This morning the Australian Bureau of Statistics revealed that total consumer price index (CPI) inflation over the quarter to March 31 2019 went nowhere or 0% compared to the prior quarter ending December 31 2018.
Compared to the prior corresponding quarter March 31 2018 total CPI lifted a feeble 1.3%. On a "weighted median average' basis the two reads came in 0.1% and 1.2% higher for the two respective periods.
No wonder traders and currency speculators are upping bets on the Reserve Bank of Australia being forced to cut benchmark lending rates within the next couple of months in a bid to stimulate inflation that is grinding to a halt.
The RBA is mandated to achieve an inflation rate between 2%-3% 'over time' via monetary policy and is vulnerable to accusations it's asleep at the wheel unless it acts soon.
The S&P/ ASX2oo (ASX: XJO) hit a 11-year high today in response to the news as share market traders anticipate a rate cut will mean more liquidity finding its way into growth stock valuations and a yield hunt supporting traditional SMSF dividend favourites like Telstra Corporation Ltd (ASX: TLS) or Westpac Banking Corp (ASX: WBC).

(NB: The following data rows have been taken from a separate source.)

(* ===== verification/GoDuration.v ===== *)
(** [time.ParseDuration] of Go's standard library: signed sequences of decimal
    numbers with units, in nanoseconds, with its checks for overflow of
    [uint64] and its use of [float64] for fractions. *)

From Stdlib Require Import ZArith Lia Ascii SpecFloat DecimalString.
From stdpp Require Import base strings list.
From S2P Require Import Prelude GoStrings GoText Retry.

#[local] Open Scope string_scope.
#[local] Open Scope Z_scope.

Inductive DurationError := InvalidDuration | MissingUnit | UnknownUnit (u : string).

(** Digits up to the first other byte; [None] on overflow. *)
Fixpoint leadingInt (x : Z) (s : string) : option (Z * string) :=
  match s with
  | String c s' =>
      if is_digit c then
        if (2 ^ 63 / 10 <? x) then None
        else let x' := x * 10 + (byte c - 48) in
             if (2 ^ 63 <? x') then None else leadingInt x' s'
      else Some (x, s)
  | EmptyString => Some (x, s)
  end.

(** Digits beyond what [int64] holds are skipped. *)
Fixpoint leadingFraction (x : Z) (scale : float64) (overflow : bool) (s : string) : Z * float64 * string :=
  match s with
  | String c s' =>
      if is_digit c then
        let y := x * 10 + (byte c - 48) in
        if overflow || (int64_max / 10 <? x) || (2 ^ 63 <? y) then leadingFraction x scale true s'
        else leadingFraction y (f_mul scale (f_of_int 10)) false s'
      else (x, scale, s)
  | EmptyString => (x, scale, s)
  end.

Definition ends_unit (c : ascii) : bool := Ascii.eqb c "." || is_digit c.
Fixpoint span_unit (s : string) : string * string :=
  match s with
  | String c s' => if ends_unit c then ("", s) else let '(u, r) := span_unit s' in (String c u, r)
  | EmptyString => ("", "")
  end.

Definition Microsecond : Z := 1000.
Definition Hour : Z := 60 * Minute.
Definition unitMap (u : string) : option Z :=
  if String.eqb u "ns" then Some Nanosecond
  else if String.eqb u "us" || String.eqb u "µs" || String.eqb u "μs" then Some Microsecond
  else if String.eqb u "ms" then Some Millisecond
  else if String.eqb u "s" then Some Second
  else if String.eqb u "m" then Some Minute
  else if String.eqb u "h" then Some Hour
  else None.

(** [uint64(f)] of a small float that is not negative. *)
Definition float_floor (f : float64) : Z := match f with S754_finite neg m e => f_trunc neg m e | _ => 0 end.

(** A dot and digits: the fraction, its scale, the rest, and whether it has a digit. *)
Definition duration_fraction (s : string) : Z * float64 * string * bool :=
  match s with
  | String c s' =>
      if Ascii.eqb c "." then
        let '(f, scale, r) := leadingFraction 0 (f_of_int 1) false s' in (f, scale, r, negb (String.eqb r s'))
      else (0, f_of_int 1, s, false)
  | EmptyString => (0, f_of_int 1, s, false)
  end.

(** One number and its unit: the nanoseconds and the rest. *)
Definition duration_part (s : string) : result DurationError (Z * string) :=
  match s with
  | EmptyString => Err InvalidDuration
  | String c0 _ =>
      if negb (ends_unit c0) then Err InvalidDuration
      else match leadingInt 0 s with
      | None => Err InvalidDuration
      | Some (v, s1) =>
          let pre := negb (String.eqb s1 s) in
          let '(f, scale, s2, post) := duration_fraction s1 in
          if negb pre && negb post then Err InvalidDuration
          else let '(u, rest) := span_unit s2 in
          if String.eqb u "" then Err MissingUnit
          else match unitMap u with
          | None => Err (UnknownUnit u)
          | Some unit_ =>
              if (2 ^ 63 / unit_ <? v) then Err InvalidDuration
              else let v := v * unit_ in
                   let v := if 0 <? f then v + float_floor (f_mul (f_of_int f) (SFdiv 53 1024 (f_of_int unit_) scale)) else v in
                   if (0 <? f) && (2 ^ 63 <? v) then Err InvalidDuration else Ok (v, rest)
          end
      end
  end.

Fixpoint duration_parts (fuel : nat) (d : Z) (s : string) : result DurationError Z :=
  match s with
  | EmptyString => Ok d
  | _ =>
      match fuel with
      | O => Err InvalidDuration
      | S fuel' =>
          match duration_part s with
          | Err e => Err e
          | Ok (v, rest) =>
              let d := (d + v) mod 2 ^ 64 in
              if (2 ^ 63 <? d) then Err InvalidDuration else duration_parts fuel' d rest
          end
      end
  end.

Definition ParseDuration (s : string) : result DurationError Z :=
  let '(neg, body) :=
    match s with
    | String c s' => if Ascii.eqb c "-" then (true, s') else if Ascii.eqb c "+" then (false, s') else (false, s)
    | EmptyString => (false, s)
    end in
  if String.eqb body "0" then Ok 0
  else if String.eqb body "" then Err InvalidDuration
  else match duration_parts (String.length body) 0 body with
       | Err e => Err e
       | Ok d => if neg : bool then Ok (wrap64 (- wrap64 d)) else if (int64_max <? d) then Err InvalidDuration else Ok d
       end.

Example duration_hours : ParseDuration "24h" = Ok (24 * Hour). Proof. vm_compute. reflexivity. Qed.
Example duration_mixed : ParseDuration "-1h2m3.5s" = Ok (- (Hour + 2 * Minute + 3500 * Millisecond)).
Proof. vm_compute. reflexivity. Qed.
Example duration_micro : ParseDuration "1.5µs" = Ok 1500. Proof. vm_compute. reflexivity. Qed.
Example duration_min : ParseDuration "-9223372036854775808ns" = Ok int64_min. Proof. vm_compute. reflexivity. Qed.
Example duration_too_long : ParseDuration "9223372036854775808ns" = Err InvalidDuration. Proof. vm_compute. reflexivity. Qed.
Example duration_no_unit : ParseDuration "30" = Err MissingUnit. Proof. vm_compute. reflexivity. Qed.

(** ** The fuel suffices *)
Lemma leadingInt_shorter s : forall x v r, leadingInt x s = Some (v, r) -> (String.length r <= String.length s)%nat.
Proof.
  induction s as [|c s IH]; intros x v r; cbn [leadingInt].
  - intros [= <- <-]. done.
  - destruct (is_digit c); [|by intros [= <- <-]]. destruct (_ <? _); [done|]. cbv zeta. destruct (_ <? _); [done|].
    intros H%IH. cbn. lia.
Qed.
Lemma leadingFraction_shorter s : forall x sc o, (String.length (leadingFraction x sc o s).2 <= String.length s)%nat.
Proof.
  induction s as [|c s IH]; intros x sc o; cbn [leadingFraction]; [done|]. destruct (is_digit c); [|done]. cbv zeta.
  destruct (_ || _); (etransitivity; [apply IH|]); cbn; lia.
Qed.
Lemma span_unit_shorter s : (String.length (span_unit s).1 + String.length (span_unit s).2 = String.length s)%nat.
Proof.
  induction s as [|c s IH]; cbn; [done|]. destruct (ends_unit c); [done|]. destruct (span_unit s). cbn in *. lia.
Qed.
Lemma fraction_shorter s : (String.length (duration_fraction s).1.2 <= String.length s)%nat.
Proof.
  destruct s as [|c s]; [done|]. unfold duration_fraction. destruct (Ascii.eqb c "."); [|done].
  pose proof (leadingFraction_shorter s 0 (f_of_int 1) false) as Hf.
  destruct (leadingFraction 0 (f_of_int 1) false s) as [[f sc] r]. cbn in *. lia.
Qed.
Lemma duration_part_shorter s v r : duration_part s = Ok (v, r) -> (String.length r < String.length s)%nat.
Proof.
  unfold duration_part. destruct s as [|c0 s0]; [done|]. destruct (negb (ends_unit c0)); [done|].
  set (s := String c0 s0). destruct (leadingInt 0 s) as [[v1 s1]|] eqn:E1; [|done].
  pose proof (leadingInt_shorter _ _ _ _ E1) as H1.
  pose proof (fraction_shorter s1) as H2. cbv zeta. destruct (duration_fraction s1) as [[[f sc] s2] post].
  cbn in H2. destruct (_ && _); [done|].
  pose proof (span_unit_shorter s2) as H3. destruct (span_unit s2) as [u rest]. cbn in H3.
  destruct (String.eqb_spec u "") as [|Hu]; [done|]. destruct (unitMap u); [|done]. destruct (_ <? _); [done|].
  destruct (_ && _); [done|]. intros [= _ <-]. destruct u; [done|]. cbn in *. lia.
Qed.
(** Any fuel that is as long as the text gives the same answer. *)
Lemma duration_parts_fuel m : forall n s d, (String.length s <= m)%nat -> (String.length s <= n)%nat ->
  duration_parts m d s = duration_parts n d s.
Proof.
  induction m as [|m IH]; intros n s d Hm Hn; destruct s as [|c s]; cbn in Hm, Hn; try lia; [by destruct n|by destruct n|].
  destruct n as [|n]; [lia|]. cbn [duration_parts]. destruct (duration_part (String c s)) as [[v r]|] eqn:E; [|done]. cbv zeta.
  destruct (_ <? _); [done|]. apply duration_part_shorter in E. cbn in E.
  apply IH; lia.
Qed.

(** ** Whole numbers read back *)
Fixpoint dec_value (x : Z) (ds : string) : Z :=
  match ds with String c ds' => dec_value (x * 10 + (byte c - 48)) ds' | EmptyString => x end.

Lemma dec_value_mono ds : forall x, str_forall is_digit ds = true -> 0 <= x -> x <= dec_value x ds.
Proof.
  induction ds as [|c ds IH]; intros x; cbn [str_forall dec_value]; [lia|].
  intros [Hc%in_range_spec Hd]%andb_true_iff Hx. specialize (IH (x * 10 + (byte c - 48)) Hd). lia.
Qed.
Lemma dec_value_acc d : forall acc, dec_value (Z.pos acc) (NilEmpty.string_of_uint d) = Z.pos (Pos.of_uint_acc d acc).
Proof.
  induction d; intros acc; cbn [NilEmpty.string_of_uint dec_value Pos.of_uint_acc]; [done|..]; rewrite <- IHd;
  match goal with |- context [byte ?c] => let v := eval vm_compute in (byte c) in change (byte c) with v end; f_equal; lia.
Qed.
Lemma dec_value_uint d : dec_value 0 (NilEmpty.string_of_uint d) = Z.of_N (N.of_uint d).
Proof.
  induction d; cbn [NilEmpty.string_of_uint dec_value]; [done|exact IHd|..];
    match goal with |- context [dec_value ?x _] => let v := eval vm_compute in x in change x with v end; by rewrite dec_value_acc.
Qed.
Lemma dec_value_Itoa n : 0 <= n -> dec_value 0 (Itoa n) = n /\ str_forall is_digit (Itoa n) = true.
Proof.
  destruct n as [|p|p]; [done| |lia]. intros _. unfold Itoa. cbn [Z.to_int NilZero.string_of_int].
  destruct (string_of_pos p) as (c & s & E & Hd & Hu). rewrite E. split; [|done].
  pose proof (NilEmpty.sus _ _ Hu) as Hs. rewrite <- Hs, dec_value_uint. apply of_uint_pos.
Qed.

Lemma leadingInt_digits ds : forall x u, str_forall is_digit ds = true -> (forall c t, u = String c t -> is_digit c = false) ->
  0 <= x -> dec_value x ds <= 2 ^ 63 -> leadingInt x (ds ++ u) = Some (dec_value x ds, u).
Proof.
  induction ds as [|c ds IH]; intros x u; cbn [str_forall dec_value].
  - intros _ Hu _ _. destruct u as [|c u]; cbn; [done|]. by rewrite (Hu c u).
  - intros [Hc Hd]%andb_true_iff Hu Hx Hv. cbn [String.append leadingInt]. rewrite Hc. apply in_range_spec in Hc.
    pose proof (dec_value_mono ds (x * 10 + (byte c - 48)) Hd ltac:(lia)) as Hm.
    change (2 ^ 63 / 10) with 922337203685477580. change (2 ^ 63) with 9223372036854775808 in *.
    destruct (Z.ltb_spec 922337203685477580 x); [lia|]. cbv zeta.
    destruct (Z.ltb_spec 9223372036854775808 (x * 10 + (byte c - 48))); [lia|]. apply IH; auto; lia.
Qed.

Lemma span_unit_plain u : str_forall (fun c => negb (ends_unit c)) u = true -> span_unit u = (u, "").
Proof.
  induction u as [|c u IH]; cbn; [done|]. intros [Hc Hu]%andb_true_iff. apply negb_true_iff in Hc. by rewrite Hc, (IH Hu).
Qed.

Lemma unitMap_units u k : unitMap u = Some k ->
  0 < k /\ u <> "" /\ str_forall (fun c => negb (ends_unit c)) u = true.
Proof.
  unfold unitMap. repeat case_match; intros [= <-];
    repeat match goal with
    | H : (_ || _) = true |- _ => apply orb_true_iff in H as [H|H]
    | H : String.eqb u _ = true |- _ => apply String.eqb_eq in H as ->
    end; done.
Qed.
Lemma digits_unit ds u k : unitMap u = Some k -> str_forall is_digit ds = true -> ds <> "" -> dec_value 0 ds * k <= int64_max ->
  duration_part (ds ++ u) = Ok (dec_value 0 ds * k, "").
Proof.
  intros Hu Hd Hne Hmax. destruct (unitMap_units u k Hu) as (Hk & Hune & Hplain).
  pose proof (dec_value_mono ds 0 Hd ltac:(lia)) as H0.
  assert (dec_value 0 ds <= 2 ^ 63) as Hle by (unfold int64_max in Hmax; nia).
  assert (forall c t, u = String c t -> is_digit c = false /\ Ascii.eqb c "." = false) as Hc.
  { intros c t ->. cbn in Hplain. apply andb_true_iff in Hplain as [Hp _]. unfold ends_unit in Hp.
    by apply negb_true_iff, orb_false_iff in Hp as [? ?]. }
  destruct ds as [|c0 ds]; [done|]. unfold duration_part. change (String c0 ds ++ u) with (String c0 (ds ++ u)) at 1.
  cbn [String.append]. cbv beta iota.
  assert (ends_unit c0 = true) as -> by (cbn in Hd; apply andb_true_iff in Hd as [Hd0 _]; unfold ends_unit; by rewrite Hd0, orb_true_r).
  cbn [negb]. change (String c0 (ds ++ u)) with (String c0 ds ++ u).
  rewrite leadingInt_digits by (first [exact Hd | exact Hle | lia | intros c t Ht; apply (Hc c t Ht)]).
  assert (String.eqb u (String c0 ds ++ u) = false) as ->.
  { apply String.eqb_neq. intros E. apply (f_equal String.length) in E. rewrite slen_app in E. cbn in E. lia. }
  assert (duration_fraction u = (0, f_of_int 1, u, false)) as ->.
  { destruct u as [|c t]; [done|]. unfold duration_fraction. by destruct (Hc c t) as [_ ->]. }
  cbn [negb andb]. rewrite (span_unit_plain u Hplain). destruct (String.eqb_spec u "") as [|_]; [done|]. rewrite Hu.
  assert (dec_value 0 (String c0 ds) <= 2 ^ 63 / k) as Hq
    by (apply Z.div_le_lower_bound; [done|]; rewrite Z.mul_comm; unfold int64_max in Hmax; lia).
  destruct (Z.ltb_spec (2 ^ 63 / k) (dec_value 0 (String c0 ds))); [lia|done].
Qed.

(** A whole number of units that fits is read as that many units. *)
Lemma ParseDuration_whole n u k : 0 <= n -> unitMap u = Some k -> n * k <= int64_max -> ParseDuration (Itoa n ++ u) = Ok (n * k).
Proof.
  intros Hn Hu Hmax. destruct (dec_value_Itoa n Hn) as [Hv Hd]. destruct (unitMap_units u k Hu) as (Hk & Hune & _).
  destruct (Itoa_split n) as (sg & ds & E & _ & Hne & _).
  assert (Itoa n <> "") as Hne' by (rewrite E; destruct sg; [done|discriminate]). clear E Hne sg ds.
  pose proof (digits_unit (Itoa n) u k Hu Hd Hne') as Hp. rewrite Hv in Hp. specialize (Hp Hmax).
  destruct (Itoa n) as [|c ds] eqn:Ei; [done|]. cbn [str_forall] in Hd. apply andb_true_iff in Hd as [Hc Hd].
  destruct (digit_not_sign c Hc) as [Hm Hpl]. unfold ParseDuration. cbn [String.append]. rewrite Hm, Hpl.
  destruct (String.eqb_spec (String c (ds ++ u)) "0") as [[= _ Ez]|_]; [destruct ds, u; done|].
  cbn [String.eqb String.length duration_parts]. cbn [String.append] in Hp. rewrite Hp. cbv zeta.
  assert (0 <= n * k) by nia. rewrite Z.add_0_l, Z.mod_small by (unfold int64_max in Hmax; lia).
  unfold int64_max in *. destruct (Z.ltb_spec (2 ^ 63) (n * k)); [lia|].
  assert (forall f, duration_parts f (n * k) "" = Ok (n * k)) as -> by by intros [].
  destruct (Z.ltb_spec (2 ^ 63 - 1) (n * k)); [lia|done].
Qed.
Lemma ParseDuration_seconds n : 0 <= n -> n * Second <= int64_max -> ParseDuration (Itoa n ++ "s") = Ok (n * Second).
Proof. intros. by apply ParseDuration_whole. Qed.

(** Whatever is read fits in [int64]. *)
Lemma ParseDuration_bounds s d : ParseDuration s = Ok d -> in_int64 d = true.
Proof.
  unfold ParseDuration. destruct (match s with EmptyString => _ | String _ _ => _ end) as [neg body].
  destruct (String.eqb body "0"); [by intros [= <-]|]. destruct (String.eqb body ""); [done|].
  destruct (duration_parts (String.length body) 0 body) as [d'|] eqn:E; [|done].
  destruct neg; [intros [= <-]; apply wrap64_in_int64|]. destruct (Z.ltb_spec int64_max d'); [done|]. intros [= <-].
  assert (forall f x t y, 0 <= x -> duration_parts f x t = Ok y -> 0 <= y) as Hpos.
  { induction f as [|f IH]; intros x t y Hx; destruct t as [|c t]; cbn [duration_parts]; try (by intros [= <-]).
    destruct (duration_part (String c t)) as [[v r]|]; [|done]. cbv zeta. destruct (_ <? _); [done|]. apply IH.
    apply Z.mod_pos_bound. lia. }
  specialize (Hpos _ 0 _ _ ltac:(lia) E). unfold in_int64. apply andb_true_iff. unfold int64_min. split; apply Z.leb_le; lia.
Qed.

However, a better way to play the rate cut theme is to look to overseas earners that profit more as the Australian dollar weakens.
Somewhat serendipitously the leading healthcare shares have fallen in value recently, despite them earning nearly all their profits in U.S. dollars. As such at the top of my shopping list would be the likes of Cochlear Ltd (ASX: COH) or ResMed Inc. (ASX: RMD).